Professional help means help from someone who has an official degree in veterinary medicine, not your brother’s uncle’s neighbor who once had a “hoss” in his yard that he healed with a dose of turpentine and beer. A Doctor of Veterinary Medicine is a necessary part of maintaining a horse’s health.
For the past 14 years, Dr. Stu Sherburne was my horses’ vet. I met Stu in November of 1998 about two weeks after I had moved to Bangor and had not even had a chance to look through the phonebook for a vet. One of my horses, a big accident-prone mare named Gretchen, decided she couldn’t wait.
Procrastination rarely works in my favor and on the aforementioned night it was really working against me. Not only had I not found a vet but I had also not taken the time to replace the metal T-posts used by the previous property owner to fence in the pasture. Like a good Stephen King novel, many small occurrences came together to create one big gory event.
Gretchen was a creature of habit, as most horses are, but she tipped a bit more to the neurotic side than most. I was late for her evening feeding due to a “quick trip” into town for feed. Stillwater Avenue in Bangor during the Christmas shopping season makes all “quick trips” marathon trips so I was delayed and arrived home nearly an hour later than expected.

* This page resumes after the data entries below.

(** The final authorization, the exposure and what follows it. *)
Definition complete_install (request : InstallRequest) (staged : StagedPlugin) (pinned : PinnedInstall) :
    installer OmarchyError InstallOutcome :=
  let inspection := sg_inspection staged in
  let plugins_directory := rq_plugins_directory request in
  let plugin_id := om_id (pi_manifest inspection) in
  let recovery_state := describe_install_recovery_state pinned plugins_directory plugin_id in
  authorization ← with_final_publisher_operation (signer_fingerprint inspection) (signer_label inspection)
    (sg_publisher_persona_id staged) (expose_pinned_install_no_replace pinned plugins_directory plugin_id);
  match authorization with
  | Authorized _ => mret tt
  | Refused cause =>
      state ← describe_pinned_install_root pinned;
      give (Err (InstallAuthorizationRefused cause state))
  | OperationFailed cause rename_completed =>
      state ← recovery_state;
      give (Err (InstallStateIndeterminate (omarchy_error_text cause +:+ "; " +:+
        (if rename_completed : bool
         then "the descriptor-relative exposure rename completed, but its postcheck failed"
         else "the descriptor-relative exposure rename did not complete") +:+ "; " +:+ state)))
  | FinalizationFailed _ cause =>
      fail_after_install_and_rollback pinned plugins_directory plugin_id (rq_omarchy_shell request)
        ("publisher authorization finalization failed after exposure (" +:+ omarchy_error_text cause +:+ ")")
        InstallAuthorizationFinalizationFailed
  | CompletedWithoutValue =>
      state ← recovery_state;
      give (Err (InstallStateIndeterminate
        ("publisher authorization completed without returning install operation state; " +:+ state)))
  end;;
  rescanned ← attempt (rescan (rq_omarchy_shell request) InitialRescan);
  match rescanned with
  | inr _ => mret tt
  | inl error =>
      fail_after_install_and_rollback pinned plugins_directory plugin_id (rq_omarchy_shell request)
        ("shell rescan failed after installation (" +:+ error +:+ ")") InstallRolledBack
  end;;
  or_else (verify_install_layout pinned plugins_directory plugin_id)
    (λ error, state ← recovery_state;
       give (Err (InstallStateIndeterminate ("final install layout verification failed (" +:+ error +:+
         "); no recursive deletion ran; " +:+ state))));;
  mret {| io_plugin_id := plugin_id; io_version := om_version (pi_manifest inspection);
          io_a_quo_enablement_action := NotPerformed;
          io_omarchy_manifest_validation := PassedPinnedRootObservationNotContentContinuous;
          io_shell_rescan := RescanPassed; io_retained_staging := pn_staging_path pinned;
          io_staging_retained := true; io_disk_purge := PurgeNotPerformed;
          io_behavioral_analysis := AnalysisNotRun; io_trusted_consent := ConsentNotRun;
          io_runtime_safety := NotEvaluated |}.
Lemma verify_tree_Ok tree snapshot phase t u :
  runs (verify_tree tree snapshot phase) t (Ok u) →
  ∃ scan, t = [occurs (ScanPinned tree) scan] ∧ snapshot_update_tree_descriptor scan = Ok snapshot.
Proof.
  unfold verify_tree. intros H. saw H scan. apply runs_give in H as [-> H].
  destruct u. unfold verify_update_tree_descriptor in H. unbind H as actual Ha.
  apply reject_if_Ok, negb_false_iff, bool_decide_eq_true in H. subst actual. by exists scan.
Qed.

End looks.

(** [noticed H] reads a check that succeeded off its trace. *)
Ltac noticed H :=
  try apply runs_map_error in H;
  first
    [ apply require_mapping_Ok in H as (? & -> & ? & ?)
    | apply require_absent_Ok in H as (? & ->)
    | apply require_private_Ok in H as (? & -> & ?)
    | apply verify_tree_Ok in H as (? & -> & ?)
    | apply opened_identity_Ok in H as (? & -> & ? & ?)
    | apply pinned_identity_Ok in H as (? & -> & ? & ?)
    | apply path_identity_for_Ok in H as (? & -> & ? & ? & ? & ?)
    | apply path_identity_Ok in H as (? & -> & ? & ? & ? & ?) ].

(** [noticed_each H] does so for each of the checks of a comparison. *)
Ltac noticed_each H :=
  cbn [agreed] in H;
  repeat
    (let t := fresh "t" in let t' := fresh "t" in let H1 := fresh in
     destruct H as (t & t' & -> & H1 & H); noticed H1);
  subst.

(** [noticing H] does so for each step of a program of checks. *)
Ltac noticing H :=
  repeat first
    [ let t := fresh "t" in let t' := fresh "t" in let H1 := fresh in
      apply unchanged_Ok in H as (t & t' & -> & H1 & H); noticed_each H1
    | apply unchanged_last_Ok in H; noticed_each H
    | let t := fresh "t" in let t' := fresh "t" in let H1 := fresh in
      apply same_Ok in H as (t & t' & -> & H1 & H); noticed H1
    | apply same_last_Ok in H; noticed H
    | let t := fresh "t" in let u := fresh "u" in let H1 := fresh in
      went H as t u H1; noticed H1
    | noticed H ].

(** Looks that the trace shows. *)
Ltac looking := repeat (constructor; [reflexivity|]); constructor.

(** [shown] finds the event that a check left in its trace. *)
Ltac shows_event := apply list_elem_of_here + (apply list_elem_of_further; shows_event).
Ltac shown := solve [eexists; split_and!; [shows_event|done..]].
(* ===== verification/InstallProtocol.v ===== *)
(** * The protocol of an installation

    What an installation may do, as the shapes of its traces: nothing is renamed
    before the package was verified and staged and the publisher's authorization
    was begun; the rename that exposes the plugin directly follows a check of its
    source; and everything after it ends in a layout that was checked or in an
    error that says that it was not. [complete_leads] and [install_leads] show
    that the program keeps to it. The renames that each outcome leaves follow,
    and that what is exposed is the content of the verified package. *)

From stdpp Require Import base numbers list strings pretty sorting option gmap.
From Stdlib Require Import Strings.Byte Ascii.
From S2P Require Import Prelude Text Ordered Display Crates Io ArtifactProof Continuity RecoveryPolicy RecoveryChain.
From S2P Require Import Names Fields IpcProtocol Transport StoreTypes StoreCommon Backup BackupVerify Tables StoredKeys.
From S2P Require Import Journal Store Interaction Disk Package PackageArchive PackageFacts PackageTrust ShellReference Installer.
From S2P Require Import Install InstallFacts.

(** ** Renames *)

Inductive Movement :=
| Exposure (plugin_id : string) | Withdrawal (plugin_id : string)
| Removal (plugin_id : string) | Restoration (plugin_id : string)
| Exchange (plugin_id : string)
| OtherRename.

(** A rename with whether it succeeded. *)
Definition movement_of (e : Event Answer) : option (Movement * bool) :=
  match e with
  | existT (RenameNoReplace from name to new_name) answer =>
      Some (match from, to with
            | Staging, Plugins => if name == "plugin" then Exposure new_name else OtherRename
            | Plugins, Staging => if new_name == "plugin" then Withdrawal name else OtherRename
            | Plugins, Quarantine => if new_name == "plugin" then Removal name else OtherRename
            | Quarantine, Plugins => if name == "plugin" then Restoration new_name else OtherRename
            | _, _ => OtherRename
            end, if answer is None then true else false)
  | existT (RenameExchange from name to new_name) answer =>
      Some (match from, to with
            | Recovery, Plugins => if name == "plugin" then Exchange new_name else OtherRename
            | _, _ => OtherRename
            end, if answer is None then true else false)
  | _ => None
  end.

Definition renames (t : list (Event Answer)) : list (Movement * bool) := omap movement_of t.

Lemma renames_app t t' : renames (t ++ t') = renames t ++ renames t'.
Proof. apply omap_app. Qed.

Lemma renames_nil t t' : renames t = [] → renames t' = [] → renames (t ++ t') = [].
Proof. intros H H'. by rewrite renames_app, H, H'. Qed.
(* ===== verification/RemovalProtocol.v ===== *)
(** * The protocol of a removal

    First the errors and observations of removals and updates: before its first
    rename an operation fails only with errors that do not tell of one, and its
    checks only observe, without a panic. Then a removal: it moves at most the
    plugin it was asked to remove, and only after it was found to be managed,
    unreferenced and pinned; what follows ends in a quarantine or a restored
    plugin that was checked, or in an error that says that it was not. *)

From stdpp Require Import base numbers list strings pretty sorting option gmap.
From Stdlib Require Import Strings.Byte Ascii.
From S2P Require Import Prelude Text Ordered Display Crates Io ArtifactProof Continuity RecoveryPolicy RecoveryChain.
From S2P Require Import Names Fields IpcProtocol Transport StoreTypes StoreCommon Backup BackupVerify Tables StoredKeys.
From S2P Require Import Journal Store Interaction Disk Package PackageArchive PackageFacts PackageTrust ShellReference Installer.
From S2P Require Import Install InstallFacts InstallProtocol Removal Update.

(** ** Errors of results *)

Definition fails_early {A} (r : PackageResult A) : Prop := ∀ e, r = Err e → early e.

Lemma fails_early_Ok {A} (a : A) : fails_early (Ok a).
Proof. done. Qed.

Lemma fails_early_Err {A} e : early e → fails_early (A:=A) (Err e).
Proof. by intros H ? [= <-]. Qed.
#[export] Instance codec_InstallReceipt : Codec InstallReceipt :=
  codec_via
    (λ r, (ir_schema_version r, (ir_plugin_id r, (ir_version r, (ir_package_sha256 r,
           (ir_publisher_key_fingerprint r, (ir_publisher_persona_id r, ir_installed_at_unix_seconds r)))))))
    (λ '(schema, (id, (version, (sha256, (fingerprint, (persona, at_seconds)))))),
      Some {| ir_schema_version := schema; ir_plugin_id := id; ir_version := version;
              ir_package_sha256 := sha256; ir_publisher_key_fingerprint := fingerprint;
              ir_publisher_persona_id := persona; ir_installed_at_unix_seconds := at_seconds |})
    ltac:(by intros []).
#[export] Instance json_InstallReceipt : Serde InstallReceipt := serde_of.

#[export] Instance small_texts : ErrorTexts :=
  {| proof_error_text _ := "proof"; store_error_text _ := "store"; ipc_error_text _ := "ipc";
     json_error_text _ := "json" |}.

(** Every configuration is the empty one of version 1. *)
#[export] Instance small_shell_json : ShellJson :=
  {| value_from_slice _ := inr (VObject [("version", VNumber (Some 1%N))]) |}.

(** ** The signed package *)

Definition package_descriptor : ArtifactDescriptor := Eval vm_compute in
  descriptor_of package_bytes (len package_bytes).
Definition package_proof : ProofBundle := Eval vm_compute in
  ok_get (create_sshsig_proof_for_descriptor package_descriptor key_a key_a "Ada") eq_refl.

Definition the_store : StoreView := {| sv_clock := at_time 150; sv_db := db_rooted |}.

(** ** The file system *)

Definition the_request : InstallRequest :=
  {| rq_package_path := "/home/clock.tar.zst"; rq_proof_path := "/home/clock.proof";
     rq_plugins_directory := "/cfg/plugins"; rq_validator := VALIDATOR; rq_omarchy_shell := OMARCHY_SHELL |}.
Definition stage_path : string := "/cfg/plugins/.stage".

Definition directory_metadata (inode : N) : Metadata :=
  {| md_is_symlink := false; md_is_file := false; md_is_dir := true; md_is_socket := false; md_len := 0;
     md_readonly := false; md_modified := inr 0%Z; md_dev := 1; md_ino := inode; md_uid := 1000;
     md_mode := 16877; md_mtime := 0; md_mtime_nsec := 0; md_ctime := 0; md_ctime_nsec := 0 |}.

Definition stat_of (inode mode links : N) (size : Z) : Stat :=
  {| st_dev := 1; st_ino := inode; st_mode := mode; st_nlink := links; st_uid := 1000; st_gid := 1000;
     st_size := size; st_mtime := 0; st_mtime_nsec := 0; st_ctime := 0; st_ctime_nsec := 0 |}.
Definition directory_stat (inode : N) : Stat := stat_of inode 16877 1 0.

(** The disk on which the package is unpacked. *)
Definition staging_disk : Disk :=
  {| dk_nodes := {[ [] := DirNode 493; ["/"] := DirNode 493; ["cfg"; "/"] := DirNode 493;
                    ["plugins"; "cfg"; "/"] := DirNode 493; [".stage"; "plugins"; "cfg"; "/"] := DirNode 448 ]};
     dk_calls := 0 |}.

(** The receipt that is written into it. *)
Definition the_receipt : InstallReceipt :=
  {| ir_schema_version := 1; ir_plugin_id := "ada.clock"; ir_version := "1.0.0";
     ir_package_sha256 := dg_value (ad_digest package_descriptor);
     ir_publisher_key_fingerprint := fp_of key_a; ir_publisher_persona_id := ada_id;
     ir_installed_at_unix_seconds := 200 |}.
(** * Transformers4Rec: synthetic data from a schema, and schema augmentation

    A shallow embedding of [transformers4rec/torch/utils/schema_utils.py]:
    [random_data_from_schema] with its three ragged-to-dense helpers
    ([_pull_values_offsets], [_get_indices], [_get_sparse_tensor]) and
    [_augment_schema].

    Python exceptions are an error result; the ambient random generators
    ([random] and [torch]) are an explicit state threaded through the
    generator; dictionaries keep insertion order. *)

From Stdlib Require Import String ZArith QArith List Lia Bool.
Import ListNotations.
Open Scope Z_scope.

(** ** Exceptions and results *)

Inductive exn : Type :=
| ValueError
| RuntimeError
| IndexError
| KeyError
| TypeError.

Inductive result (A : Type) : Type :=
| Ok (a : A)
| Raise (e : exn).

Arguments Ok {A} a.
Arguments Raise {A} e.

Definition bindR {A B} (r : result A) (k : A -> result B) : result B :=
  match r with
  | Ok a => k a
  | Raise e => Raise e
  end.

Notation "x <- c ;; k" := (bindR c (fun x => k))
  (at level 61, c at next level, right associativity).
Notation "' pat <- c ;; k" := (bindR c (fun x => match x with pat => k end))
  (at level 61, pat pattern, c at next level, right associativity).

(** ** Python dictionaries (insertion ordered) *)

Module Dict.

Definition t (V : Type) : Type := list (string * V).
(** Inside a bound the version text is copied up to its last digit, and
    the comma goes between that digit and the comparator behind it. *)
Lemma repair_bounds_version (v : string) (d : ascii) (rest : string) :
  every is_version_char v = true ->
  is_digit d = true ->
  starts_comparator rest = true ->
  repair_bounds true (v +:+ String d rest)
    = v +:+ String d (String ","%char (repair_bounds false rest)).
Proof.
  intros Hv Hd Hrest. induction v as [|a v IH].
  - rewrite !str_app_nil_l, repair_bounds_cons. by rewrite Hd, Hrest.
  - simpl in Hv. apply andb_true_iff in Hv as [Ha Hv].
    rewrite !str_app_cons, repair_bounds_cons.
    assert (Hnext : starts_comparator (v +:+ String d rest) = false).
    { destruct v as [|c v].
      - rewrite str_app_nil_l. apply starts_comparator_head.
        by apply digit_is_no_comparator.
      - rewrite str_app_cons. apply starts_comparator_head.
        simpl in Hv. apply andb_true_iff in Hv as [Hc _].
        by apply version_char_is_no_comparator. }
    rewrite Hnext, andb_false_r.
    assert (Hin : in_bound_after true a = true).
    { unfold in_bound_after.
      by rewrite (version_char_is_no_comparator _ Ha), Ha. }
    by rewrite Hin, (IH Hv).
Qed.

(** Where no digit is followed by a comparator, nothing changes. *)
Lemma repair_bounds_unchanged (b : bool) (s : string) :
  digit_before_comparator s = false -> repair_bounds b s = s.
Proof.
  revert b. induction s as [|a s IH]; intros b; [reflexivity|]. simpl.
  intros [Ha Hs]%orb_false_iff. rewrite <- andb_assoc, Ha, andb_false_r.
  by rewrite (IH _ Hs).
Qed.
(** The graph stores a call can reach, through the object it is made on
    or the objects it is given. *)
Definition connections (c : call) : list connection :=
  match c with
  | construct (graph_object g) => [graph_connection g]
  | construct (vector_object v) => [vector_connection v]
  | construct (retriever_object r) => [vector_connection (vectorstore r)]
  | construct (chain_object c') => [chain_connection c']
  | construct (tool_object t) => [tool_connection t]
  | construct (agent_object a) => map tool_connection (agent_tools a)
  | construct (executor_object x) => executor_connections x
  | construct (embeddings_object _) | construct (llm_object _)
  | construct (prompt_object _) => []
  | requests_get _ => []
  | response_json _ => []
  | graph_query g _ => [graph_connection g]
  | graph_refresh_schema g => [graph_connection g]
  | similarity_search v _ => [vector_connection v]
  | chain_invoke c' _ => [chain_connection c']
  | executor_invoke x _ => executor_connections x
  | environ_setitem _ _ => []
  | print _ => []
  end.

(** The tool the executor picks for a name. *)
Fixpoint find_tool (tool_name : string) (tools : list Tool) : option Tool :=
  match tools with
  | [] => None
  | t :: rest => if String.eqb tool_name (name t) then Some t else find_tool tool_name rest
  end.

(** ** The framework's components, as the specification describes them

    The classes [GraphCypherQAChain], [RetrievalQA], [AgentExecutor] and
    [Neo4jVector] belong to the framework the notebook imports; the
    notebook holds only their calls.  Their behaviour is written here from
    the specification, over the three remote services it names. *)

(** One round of the agent: the tool chosen, its input, what came back. *)
Record step : Type := {
  chosen_tool : string;
  tool_input : pyval;
  observation : pyval }.

(** What is sent to the hosted language model. *)
Inductive llm_prompt : Type :=
| cypher_generation (schema question : pyval)
| cypher_answer (question rows : pyval)
| retrieval_answer (question documents : pyval)
| react (p : PromptTemplate) (tools : list Tool) (input : pyval) (scratchpad : list step).



Inductive service : Type :=
| llm_generate (client : ChatGroq) (p : llm_prompt)
| cypher_execute (g : Neo4jGraph) (query : pyval)
| nearest_neighbours (v : Neo4jVector) (query : pyval).

(** Modelled from the spec: [GraphCypherQAChain.invoke], the
    query-translation wrapper, whose code is the framework's.  It sends the
    question and the graph's schema to the language model to get a graph
    query, executes that query, and asks the model again to phrase the raw
    result; the answer is returned under the key [result], as the
    notebook's outputs show. *)
Definition graph_cypher_qa_invoke (c : GraphCypherQAChain) (schema question : pyval)
    : prog service pyval :=
  do generated <- ask (llm_generate (cypher_llm c) (cypher_generation schema question));
  do rows <- ask (cypher_execute (chain_graph c) generated);
  do answer <- ask (llm_generate (qa_llm c) (cypher_answer question rows));
  Return (PDict [("query", question); ("result", answer)]).

(** Modelled from the spec: [RetrievalQA.invoke], the retrieval
    question-answering wrapper, whose code is the framework's.  It combines
    the vector index's neighbour lookup with one call to the language
    model. *)
Definition retrieval_qa_invoke (c : RetrievalQA) (question : pyval) : prog service pyval :=
  do documents <- ask (nearest_neighbours (vectorstore (retriever c)) question);
  do answer <- ask (llm_generate (qa_chain_llm c) (retrieval_answer question documents));
  Return (PDict [("query", question); ("result", answer)]).
(** Whether animation is enabled: the per-node flag, else the ambient
    flag, else [true]. *)
Definition animation_enabled (props : Props) : bool :=
  default (default true (AnimationContext.animate (animationContext props)))
          (animate props).

(** ** Notions used by the statements *)

(** The pending timers once the one named by the slot is cleared. *)
Definition cleared (slot : option nat) (m : gmap nat (jsval * Callback))
  : gmap nat (jsval * Callback) :=
  match slot with Some id => delete id m | None => m end.

(** The single-slot discipline: a timer is pending only if the slot
    names it. *)
Definition single_slot (w : World) : Prop :=
  map_Forall (λ id _, scheduleTimeout (node w) = Some id) (timers (host w)).

#[global] Instance single_slot_dec (w : World) : Decision (single_slot w).
Proof. unfold single_slot. apply _. Defined.

Definition is_timer_call (e : Effect) : bool :=
  match e with
  | CallClearTimeout _ | CallSetTimeout _ _ _ => true
  | _ => false
  end.

Definition is_onActivate (e : Effect) : bool :=
  match e with CallOnActivate _ => true | _ => false end.

(** How often the user's [onActivate] was invoked. *)
Definition onActivate_calls (tr : list Effect) : nat :=
  length (filter is_onActivate tr).

Definition is_override (ev : Event) : bool :=
  match ev with Override _ => true | _ => false end.

(** The world once an update has recorded the new activation and told
    the user, lines 68 to 72. *)
Definition announced (now : bool) (w : World) : World :=
  let w := on_node (set_activated now) w in
  if onActivate (props (node w))
  then on_host (emit (CallOnActivate now)) w
  else w.

(** The flow values committed through [setState], oldest first. *)
Definition transitions (tr : list Effect) : list FlowValue :=
  omap (λ e, match e with CallSetState fv => Some fv | _ => None end) tr.

(** The activation a node observes with given props ([false] stands in
    where the evaluator throws). *)
Definition observed (p : Props) : bool :=
  match isActivated p with Ok a => a | Throw _ => false end.

(** How often a sequence of observations differs from the one before. *)
Fixpoint changes (previous : bool) (observations : list bool) : nat :=
  match observations with
  | [] => 0
  | a :: rest => (if eqb a previous then 0 else 1) + changes a rest
  end.

(** C4 in the words of the specification, for a node created with [p0]
    on a fresh host and then re-rendered with each of [ps] in turn: the
    callback has been invoked once per change of the observed activation. *)
Definition once_per_change (p0 : Props) (ps : list Props) : Prop :=
  ∀ w, (w ← mount p0 idle; steps (Update <$> ps) w) = Ok w →
       onActivate_calls (trace (host w)) =
         changes (observed p0) (observed <$> ps).

(** The number of invocations the code makes over the same updates, from
    the activation it has recorded. *)
Fixpoint expected_calls (recorded : bool) (ps : list Props) : nat :=
  match ps with
  | [] => 0
  | p :: ps =>
      match isActivated p with
      | Ok now =>
          if isAnimate p && negb (eqb now recorded)
          then (if onActivate p then 1 else 0) + expected_calls now ps
          else expected_calls recorded ps
      | Throw _ => 0
      end
  end.

(** ** Sample nodes *)

Definition no_context : AnimationContext.t := AnimationContext.make None None.

(** A root with every prop left out but the callback. *)
Definition plain_root : Props :=
  {| animate := None; root := None; activate := None; duration := None;
     merge := None; onActivate := true; animationContext := no_context;
     parentEnergyContext := None |}.

(** A node declared non-root that has no parent context. *)
Definition orphan : Props :=
  {| animate := None; root := Some false; activate := None; duration := None;
     merge := None; onActivate := true; animationContext := no_context;
     parentEnergyContext := None |}.

(** A root whose activation is given explicitly. *)
Definition root_with (animate activate : option bool) : Props :=
  {| animate := animate; root := None; activate := activate; duration := None;
     merge := None; onActivate := true; animationContext := no_context;
     parentEnergyContext := None |}.

(** The world a run from creation ends in; the fresh node if it throws. *)
Definition reached (p : Props) (evs : list Event) : World :=
  match (w ← mount p idle; steps evs w) with
  | Ok w => w
  | Throw _ => {| node := constructor p; host := idle |}
  end.

(** A root that entered and was then deactivated: it is EXITING, with the
    transition to EXITED pending. *)
Definition exiting_world : World :=
  reached plain_root
    [Fire 0; Fire 1; Update (root_with None (Some false)); Fire 2].

(** A root created deactivated and then activated with a delay of 300:
    it is EXITED, with the first step of the entry pending. *)
Definition delayed : Props :=
  {| animate := None; root := None; activate := Some true;
     duration := Some (DurShape {[ "delay" := VNum 300 ]});
     merge := None; onActivate := true; animationContext := no_context;
     parentEnergyContext := None |}.

Definition waiting_world : World :=
  reached (root_with None (Some false)) [Update delayed].

(** A root that has entered. *)
Definition entered_world : World := reached plain_root [Fire 0; Fire 1].

(** The world after further events; unchanged if they throw. *)
Definition after (evs : list Event) (w : World) : World :=
  match steps evs w with Ok w' => w' | Throw _ => w end.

There had been some snow which became ice as Gretchen paced back and forth on it, as she anxiously waited for my return. The packed snow became slippery and so Gretchen slipped.
Judging by the damage to both the fence post and the horse, it appeared that she must have gone almost upside down as she fell and landed on one of those metal fence posts. It would have impaled her like a gruesome carousel pole but the angle was off. Luckily, Gretchen was walking and alert but had a serious wound on her withers.
Frantically, I called every vet listed in the phone book and only one was available. That was Stu. He showed up not too long after he was paged and immediately apologized if he seemed a bit worse for wear as he had been up for three days straight. Possibly he exaggerated, but considering the life of a vet, probably not.
He patched Gretchen up, left me instructions and did follow-up checkups. She healed beautifully with only a tiny scar. It wasn’t the last time Stu worked on Gretchen or any of the other horses. Stu compassionately nursed Ivy, my first horse, through a five-day colic. He researched how to help a horse heal from a fractured pelvis when Raffles had a freak accident in the field. He has helped me keep my horses healthy well into their golden years and when their lives were coming to an end he helped them pass peacefully. Stu has a great sense of humor but is straightforward about treatment of an animal. He saves his humor for teaching my young son how to make “mud soap” or teasing me about how many old horses I have.
The relationship between a horse owner and vet can be tricky with each one occasionally thinking that the other has no idea what is going on. I can confidently say that Stu and I had mutual respect for each other, even if he did think my collection of old horses was ridiculous. I listened to him, he listened to me, we shared ideas, I asked questions, he answered them, it was a symbiotic relationship. Until last week when Stu stopped by the farm to say that he was moving on to a new phase of life. His two daughters have grown up and he and his wife are ready to experience more of life that he put aside while working in the clinic and raising his girls. I was selfishly sad that he would no longer be my vet, but he will always be a good friend.